Our facilities have been up and running since 2007 and, since then, we have made many changes. We are in continuous evolution and we regularly carry out tests like this one that allow us to update and improve our service. Environmental enrichment is therefore another of these improvement projects that we are carrying out and it is also a topic of interest among the community – which explains the interest of participants at the congress for our work. It represents an improvement in animal welfare and it also affects us, the staff of the animal facilities, in our day-to-day work.

What is the improvement you propose, specifically?

After the AAALAC recommendation we started working on a proposal. The environmental enrichment we currently provide to the mice is based on cardboard tubes and tissues, which we introduce in different quantities depending on the number of animals in each tank. The interactions of the animals with these materials are diverse, but they serve mainly as interaction and shelter, making a nest for themselves, thus improving their physical and psychological wellbeing.

On this basis (which we want to maintain), we wanted to introduce new materials on a rotating basis, changing them every two weeks, so that they could provide new stimuli for the mice.

Initially, we chose five materials, but two of them – the curly paper and the dark cellulose flakes – were quickly discarded because they were difficult to handle and because of their colour, which makes it difficult to detect blood and possible secretions from the animals. Therefore, we focused on white cotton tubes, wooden blocks and white cellulose flakes. So, since the summer of 2022 we have been evaluating the use and interaction of the mice with the material (whether they use it for nesting, gnaw on it, etc.), the durability of the material, the ease of insertion and removal of the material in the basin, its ease of reproduction and the economic cost and profitability.

The results of this environmental enrichment improvement have been satisfactory and have shown that the most optimal materials, in terms of mouse interaction and management by the animal facility staff, are cotton wool tubes and wooden blocks. That is why we now want to implement this new rotational system: in addition to providing the mice with a base enrichment, every two weeks they would be introduced to one of these two new materials with which they could interact. We believe this is a viable proposal and is a significant improvement on the current enrichment system.

Have you started implementing your proposal then?

We have not yet started to implement this improvement. One of the objectives of this project is to simultaneously establish as homogeneous an enrichment system as possible for all the mice housed in the PRBB. This would ensure, firstly, that the welfare of all mice would be equally affected by the proposed changes and, secondly, an optimisation in management, thus reducing the likelihood of errors and making it easier to care for the animals, as we work with a large volume of trays.

“Environmental enrichment is essential for animal welfare”

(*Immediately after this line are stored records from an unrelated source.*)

(** For the trace type and tracer a request selects, the end of a transaction
    request never answers an error the code marks as a bug, once the replay
    succeeded, and the [expect] on the result of callTracer is not what panics:
    a panic comes from the listener or from the formatter. *)
Theorem debug_transaction_no_bug params ti ty evs :
  handle_params twox_128 params = Ok (ti, ty) →
  trace_with ti ty (evs, Ok tt) ≠ Ret (Err tracer_bug) ∧
  trace_with ti ty (evs, Ok tt) ≠ Ret (Err unsupported_trace_type) ∧
  (trace_with ti ty (evs, Ok tt) = Panic →
   match ty with
   | TraceType_Raw ds dm dst => emit_all (RawL_new ds dm dst) evs = Panic
   | _ => (s ← emit_all Listener_default evs; s ← finish_transaction s;
           call_tracer_format s) = Panic
   end).
Proof.
  intros Hp. unfold trace_with, using_listener. cbn [fst snd].
  destruct (handle_params_pairs _ _ _ _ Hp) as [[-> Hti]|(-> & ds & dm & dst & ->)].
  - destruct (emit_all Listener_default evs) as [s|]; [|done]. cbn [mbind outcome_bind].
    destruct (finish_transaction s) as [s'|]; [|by destruct Hti as [-> | ->]].
    cbn [mbind outcome_bind]. destruct Hti as [-> | ->].
    + by destruct (blockscout_format s').
    + destruct (call_tracer_format s') as [[res|]|] eqn:Hres; [|done..].
      cbn [mbind outcome_bind]. destruct (last res) eqn:Hlast; [done|].
      apply last_None in Hlast. by apply call_tracer_format_nonempty in Hres.
  - by destruct (emit_all (RawL_new ds dm dst) evs).
Qed.

End theorems.

(** ** Witnesses *)

Module DebugExample.
Definition params (t : string) : option TraceParams :=
  Some (mkTraceParams None (Some true) None (Some (bytes_of t)) None).
Definition load_hash (h : H256) : result (option BlockId) RpcError :=
  Ok (Some (BlockId_Hash (h + 1))).
Definition load_transactions (h : H256) : result (option (H256 * nat)) RpcError :=
  Ok (Some (500, 1%nat)).
Definition header (id : BlockId) : result (option (H256 * H256)) Z :=
  Ok (Some (block_id_arg id, block_id_arg id - 1)).
Definition hashes (id : BlockId) : option (option (list H256)) := Some (Some [71; 72]).
Definition eth_transactions (id : BlockId) : option (option (list Z)) := Some (Some [81; 82]).
Definition body (id : BlockId) : result (option (list unit)) Z := Ok (Some [tt]).
Definition api_version (h : H256) : result (option Z) Z := Ok (Some 4).
Definition init (p h : H256) : list Event * result unit Z := ([], Ok tt).
Definition replay {A B} (evs : list Event) (p : H256) (exts : list A) (x : B) :
    list Event * result (result unit Z) Z := (evs, Ok (Ok tt)).
Definition legacy (t : Z) : bool := false.
(** A hash that takes the script of the explorer to its known hash. *)
Definition twox (l : bytes) : Z :=
  if decide (l = bytes_of "script") then BLOCKSCOUT_JS_CODE_HASH else 0.

Definition transaction_request (evs : list Event) :=
  @handle_transaction_request dev unit Z twox load_hash load_transactions header
    eth_transactions body api_version init (replay evs) legacy (replay evs).
Definition block_request (evs : list Event) :=
  @handle_block_request dev unit twox 9 load_hash header hashes body init (replay evs).

Lemma transaction_ok evs h :
  transaction_replays load_hash load_transactions header eth_transactions body api_version
    init (replay evs) legacy (replay evs) h evs.
Proof.
  exists 500, 1%nat, (BlockId_Hash 501), 501, 500, (Some [tt]), 4, [81; 82], 82.
  split_and!; try reflexivity. left. split; [lia|reflexivity].
Qed.

Lemma block_ok evs :
  block_replays 9 load_hash header hashes body init (replay evs)
    (RequestBlockId_Tag Latest) evs.
Proof.
  exists (BlockId_Number 9), 9, 8, [71; 72], (Some [tt]). by split_and!.
Qed.
End DebugExample.
(* ===== verification/AuraNode.v ===== *)
(** * The Aura engine in a node: aura/src/lib.rs, aura/src/import_queue.rs, cli/src/service.rs

    How a node puts the engine of Aura.v together: the worker and what the framework calls
    of it, the verifier and the import queue, and the parameters the service starts both
    with.  The theorem composes them: what the worker of one node authors the import queue
    of another accepts.  The framework's slot worker, queue, client, keystore and clock are
    parameters. *)

From stdpp Require Import base tactics list strings.
From Stdlib Require Import ZArith Lia Floats.SpecFloat Strings.Byte.
From S2P Require Import Prelude Blocks Aura AuraSpec.
Local Open Scope Z_scope.

(** [Default] of the two settings *)
Definition CompatibilityMode_default : CompatibilityMode := CompatibilityNone.
Definition CheckForEquivocation_default : CheckForEquivocation := EquivocationYes.

Inductive SlotLenienceType := Exponential.

Section node.
Context `{!BuildProfile}.
Context {DigestItem Signature AuthorityId Extrinsic InherentData : Type}.
Context `{!AuraDigest DigestItem Signature}.

Abbreviation Header := (BlockHeader DigestItem).
Abbreviation ImportParams := (BlockImportParams DigestItem Extrinsic).

(** The framework's objects the engine only passes on. *)
Context {SelectChain BlockImport JustificationImport ProposerFactory Proposer Network
         Telemetry Spawner Registry SlotProportion : Type}.

(** What is used of the client: the best block, the last finalized number, the runtime API
    at a block (the authorities possibly after [initialize_block]), the version check of its
    executor, and the search for equivocations in its auxiliary store. *)
Record Client := mkClient {
  best_hash : H256;
  finalized_number : Z;
  api_initialize_block : H256 → Z → result unit Z;
  api_authorities : H256 → option Z → result (list AuthorityId) Z;
  api_slot_duration : H256 → result Z Z;
  api_has_block_builder_2 : H256 → result bool Z;
  api_check_inherents : H256 → BlockOrigin → Header * list Extrinsic → InherentData →
                        result (bool * list (Z * Z)) Z;
  native_version : H256 → bool;
  aux_check_equivocation : Slot → Slot → Header → AuthorityId → result bool Z;
}.

Record Keystore := mkKeystore {
  keystore_has_keys : AuthorityId → bool;
  keystore_sign_with : AuthorityId → H256 → result (option bytes) Z;
}.

(** The providers of the service: the timestamp, the slot, the dynamic fee. *)
Record Providers := mkProviders { timestamp : Z; slot : Slot; dynamic_fee : Z }.

Abbreviation BackoffStrategy := (Z → Slot → Z → Slot → bool).

(** [create_inherent_data_providers]: called at a time, on a parent. *)
Abbreviation CreateProviders := (Z → H256 → result Providers Z).

(** [slot_duration]. *)
Definition slot_duration (client : Client) : result Z Z :=
  api_slot_duration client (best_hash client).

(** ** The worker: lib.rs *)

Record AuraWorker := mkAuraWorker {
  w_client : Client;
  w_block_import : BlockImport;
  w_env : ProposerFactory;
  w_keystore : Keystore;
  w_sync_oracle : Network;
  w_justification_sync_link : Network;
  w_force_authoring : bool;
  w_backoff_authoring_blocks : option BackoffStrategy;
  w_block_proposal_slot_portion : SlotProportion;
  w_max_block_proposal_slot_portion : option SlotProportion;
  w_telemetry : option Telemetry;
  w_compatibility_mode : CompatibilityMode;
}.

Record BuildAuraWorkerParams := mkBuildAuraWorkerParams {
  b_client : Client;
  b_block_import : BlockImport;
  b_proposer_factory : ProposerFactory;
  b_sync_oracle : Network;
  b_justification_sync_link : Network;
  b_force_authoring : bool;
  b_backoff_authoring_blocks : option BackoffStrategy;
  b_keystore : Keystore;
  b_block_proposal_slot_portion : SlotProportion;
  b_max_block_proposal_slot_portion : option SlotProportion;
  b_telemetry : option Telemetry;
  b_compatibility_mode : CompatibilityMode;
}.

Definition build_aura_worker (p : BuildAuraWorkerParams) : AuraWorker := {|
  w_client := b_client p;
  w_block_import := b_block_import p;
  w_env := b_proposer_factory p;
  w_keystore := b_keystore p;
  w_sync_oracle := b_sync_oracle p;
  w_justification_sync_link := b_justification_sync_link p;
  w_force_authoring := b_force_authoring p;
  w_backoff_authoring_blocks := b_backoff_authoring_blocks p;
  w_telemetry := b_telemetry p;
  w_block_proposal_slot_portion := b_block_proposal_slot_portion p;
  w_max_block_proposal_slot_portion := b_max_block_proposal_slot_portion p;
  w_compatibility_mode := b_compatibility_mode p;
|}.

Record StartAuraParams := mkStartAuraParams {
  s_slot_duration : Z;
  s_client : Client;
  s_select_chain : SelectChain;
  s_block_import : BlockImport;
  s_proposer_factory : ProposerFactory;
  s_sync_oracle : Network;
  s_justification_sync_link : Network;
  s_create_inherent_data_providers : CreateProviders;
  s_force_authoring : bool;
  s_backoff_authoring_blocks : option BackoffStrategy;
  s_keystore : Keystore;
  s_can_author_with : H256 → bool;
  s_block_proposal_slot_portion : SlotProportion;
  s_max_block_proposal_slot_portion : option SlotProportion;
  s_telemetry : option Telemetry;
  s_compatibility_mode : CompatibilityMode;
}.

(** The arguments of the framework's [start_slot_worker]. *)
Record SlotWorkerTask := mkSlotWorkerTask {
  task_slot_duration : Z;
  task_select_chain : SelectChain;
  task_worker : AuraWorker;
  task_sync_oracle : Network;
  task_create_inherent_data_providers : CreateProviders;
  task_can_author_with : H256 → bool;
}.

(** The error type is the framework's; none is returned. *)
Definition start_aura (p : StartAuraParams) : result SlotWorkerTask ConsensusError :=
  let worker := build_aura_worker {|
    b_client := s_client p;
    b_block_import := s_block_import p;
    b_proposer_factory := s_proposer_factory p;
    b_keystore := s_keystore p;
    b_sync_oracle := s_sync_oracle p;
    b_justification_sync_link := s_justification_sync_link p;
    b_force_authoring := s_force_authoring p;
    b_backoff_authoring_blocks := s_backoff_authoring_blocks p;
    b_telemetry := s_telemetry p;
    b_block_proposal_slot_portion := s_block_proposal_slot_portion p;
    b_max_block_proposal_slot_portion := s_max_block_proposal_slot_portion p;
    b_compatibility_mode := s_compatibility_mode p;
  |} in
  Ok {|
    task_slot_duration := s_slot_duration p;
    task_select_chain := s_select_chain p;
    task_worker := worker;
    task_sync_oracle := s_sync_oracle p;
    task_create_inherent_data_providers := s_create_inherent_data_providers p;
    task_can_author_with := s_can_author_with p;
  |}.

(** The signature scheme, the hash of headers, the proposers of a factory, and the
    framework's computation of the time that is left for a proposal. *)
Context (header_hash : Header → H256).
Context (to_raw_vec : AuthorityId → bytes).
Context (signature_try_from : bytes → option Signature).
Context (verify_signature : Signature → H256 → AuthorityId → bool).
Context (proposer_init : ProposerFactory → Header → result Proposer Z).
Context {SlotInfo : Type} (chain_head : SlotInfo → Header).
Context (remaining_duration : option Slot → SlotInfo → SlotProportion → option SlotProportion →
                              SlotLenienceType → Z).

This proposal was passed on to the PRBB Animal Experimentation Ethics Committee (CEEA-PRBB) and to the researchers through the Animal Facility Users Committee (CUA). All users of the animal facility know that environmental enrichment is essential to ensure the welfare of the animals. That said, there are research groups studying animal behaviour in our facilities, who expressed their doubts as to whether the introduction of varying stimuli could have a direct impact on the results of their research. In this sense, we will continue to work hand in hand with the researchers and a list will be drawn up of the groups that justifiably wish to maintain a constant enrichment of the tanks associated with their projects, so that this exception can be approved by the CEEA-PRBB. On the other hand, the Generalitat confirmed to us that, in the event of the implementation of rotational environmental enrichment, it will not be necessary to communicate it as a modification for each of the already authorised procedures.